Collective Responsibility in Modern Practice
In a recent essay, I interrogated collective responsibility as one of those dangerously predictable historical mechanisms that keeps returning, not through scattered anecdotes but through patterns that reappear under shifting political language. Since that piece appeared, two unrelated news stories have provided a clear window onto the same mechanism at work in our own time.
The first comes from a recent New York Times report. Across Europe, Jewish museums have seen attendance fall, security threats rise, vandalism increase, harassment grow more common, and staff exhaustion set in, all in the years since October 7, 2023. Directors describe a stubborn public misconception: institutions dedicated to documenting centuries of Jewish life in places like Belgium, Denmark, Germany, and Austria are now being treated as if they were outposts of the State of Israel. These are museums funded mostly by local taxpayers and focused on local history, yet some people now stay away because simply walking through the doors is read as an endorsement of Israeli government policy.
The second story took place thousands of miles away in San Francisco. California State Senator Scott Wiener, who is Jewish and one of the country’s leading voices on LGBTQ rights, has openly criticized Benjamin Netanyahu’s government, backed a ceasefire, opposed unconditional military aid to Israel, and even described Israel’s military campaign in Gaza as genocide.
None of that spared him.
While trying to join the city’s annual Trans March he was surrounded, followed, touched, shouted at, and personally berated until he left for his own safety.

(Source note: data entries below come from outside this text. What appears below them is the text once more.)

(* ===== verification/Syscall.v ===== *)
(** * kernel/syscall.c and kernel/sysproc.c: arguments and process system calls

    Arguments are read from the trapframe page of the current process.  A
    routine that fills a caller's buffer returns its contents: fetchstr() and
    argstr() return the length or -1 together with the string without its NUL.
    The dispatcher syscall() is in Dispatch. *)

From S2P Require Import Prelude Machine Kstring Kernel Spinlock Kalloc Vm Printf Sched Proc Sleeplock Bio Log Fs Pipe Console File Trap ProcFs.

Definition TF_A1 : Z := 120.
Definition TF_A7 : Z := 168.

(** The uint64 whose little-endian bytes are [bs]. *)
Definition word_of (bs : list Z) : Z := foldr (fun b v => b + 2 ^ 8 * v) 0 bs.

Section Syscall.
Context `{Symbols} `{D : BlockDevice} (tx_idle : kernel -> bool).

(** 0 and the word, or -1. *)
Definition fetchaddr (addr : Z) : K (Z * Z) :=
  p <- cur;;
  x <- gets (fun k => get_proc k p);;
  if decide (addr >= p_sz x \/ u64 (addr + 8) > p_sz x) then ret (-1, 0) else
  r <- copyin (p_pagetable x) addr 8;;
  if decide (fst r <> 0) then ret (-1, 0) else ret (0, word_of (snd r)).

(** [copyinstr] returns the NUL with the string; strlen() stops before it. *)
Definition fetchstr (addr max : Z) : K (Z * list Z) :=
  p <- cur;;
  pt <- gets (fun k => p_pagetable (get_proc k p));;
  r <- copyinstr pt addr max;;
  if decide (fst r < 0) then ret r
  else ret (Z.of_nat (length (snd r)) - 1, take (length (snd r) - 1) (snd r)).

Definition argraw (n : Z) : K Z :=
  p <- cur;;
  if decide (0 <= n <= 5) then gets (fun k => get_tf k p (TF_A0 + 8 * n))
  else panic "argraw".

Definition argint (n : Z) : K Z := v <- argraw n;; ret (i32 v).
Definition argaddr (n : Z) : K Z := argraw n.
Definition argstr (n max : Z) : K (Z * list Z) :=
  addr <- argaddr n;;
  fetchstr addr max.

(** ** sysproc.c *)
Definition sys_exit : K Z :=
  n <- argint 0;;
  exit n;;;
  ret 0.

Definition sys_getpid : K Z :=
  p <- cur;;
  gets (fun k => p_pid (get_proc k p)).

Definition sys_fork : K Z := fork.

Definition sys_wait : K Z :=
  p <- argaddr 0;;
  wait p.

Definition sys_sbrk : K Z :=
  n <- argint 0;;
  p <- cur;;
  addr <- gets (fun k => i32 (p_sz (get_proc k p)));;
  r <- growproc n;;
  if decide (r < 0) then ret (-1) else ret addr.

(** One test of the loop of sys_sleep(); the comparison is unsigned. *)
Definition sleep_turn (n ticks0 : Z) (_ : unit) : K (Z + unit) :=
  ticks <- gets k_ticks;;
  if decide (u32 (ticks - ticks0) < u32 n) then
    p <- cur;;
    killed <- gets (fun k => p_killed (get_proc k p));;
    if decide (killed <> 0) then release LkTicks;;; ret (inl (-1))
    else sleep ChTicks LkTicks;;; ret (inr tt)
  else release LkTicks;;; ret (inl 0).

Definition sys_sleep : K Z :=
  n <- argint 0;;
  acquire LkTicks;;;
  ticks0 <- gets k_ticks;;
  fun e k => loop_ (S (length e)) (sleep_turn n ticks0) tt e k.

Definition sys_kill : K Z :=
  pid <- argint 0;;
  kill pid.

Definition sys_uptime : K Z :=
  acquire LkTicks;;;
  xticks <- gets k_ticks;;
  release LkTicks;;;
  ret xticks.

Definition sys_trace : K Z :=
  mask <- argint 0;;
  p <- cur;;
  modify (upd_proc p (set_p_mask mask));;;
  ret 0.

Definition sys_setpriority : K Z :=
  priority <- argint 0;;
  pid <- argint 1;;
  setpriority priority pid.

Definition sys_waitx : K Z :=
  p <- argaddr 0;;
  rt <- argaddr 1;;
  wt <- argaddr 2;;
  r <- waitx p;;
  let pid := fst r in
  if decide (pid < 0) then ret (-1) else
  let '(rtime, wtime) := default (0, 0) (snd r) in
  me <- cur;;
  pt <- gets (fun k => p_pagetable (get_proc k me));;
  c <- copyout pt rt (int_bytes rtime);;
  if decide (c < 0) then ret (-1) else
  me <- cur;;
  pt <- gets (fun k => p_pagetable (get_proc k me));;
  c <- copyout pt wt (int_bytes wtime);;
  if decide (c < 0) then ret (-1) else ret pid.

(** Defined in syscall.c but not in the table. *)
Definition sys_setmemlimit : K Z :=
  lim <- argint 0;;
  p <- cur;;
  modify (upd_proc p (set_p_max_mem (u64 lim)));;;
  ret 0.

#[global] Arguments fetchaddr : simpl never.
#[global] Arguments fetchstr : simpl never.
#[global] Arguments argraw : simpl never.
#[global] Arguments argint : simpl never.
#[global] Arguments argstr : simpl never.
End Syscall.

Among the accusations thrown at him was the claim that he had “Zionist handlers.” Whatever one’s views on Palestinian statehood, the march itself, or Wiener’s politics, the episode stood out precisely because his easily verifiable public record did not matter.
He was treated not as an individual officeholder but as a convenient stand-in for a state. At first glance the two stories seem unrelated. One concerns cultural institutions and local heritage; the other, electoral politics in........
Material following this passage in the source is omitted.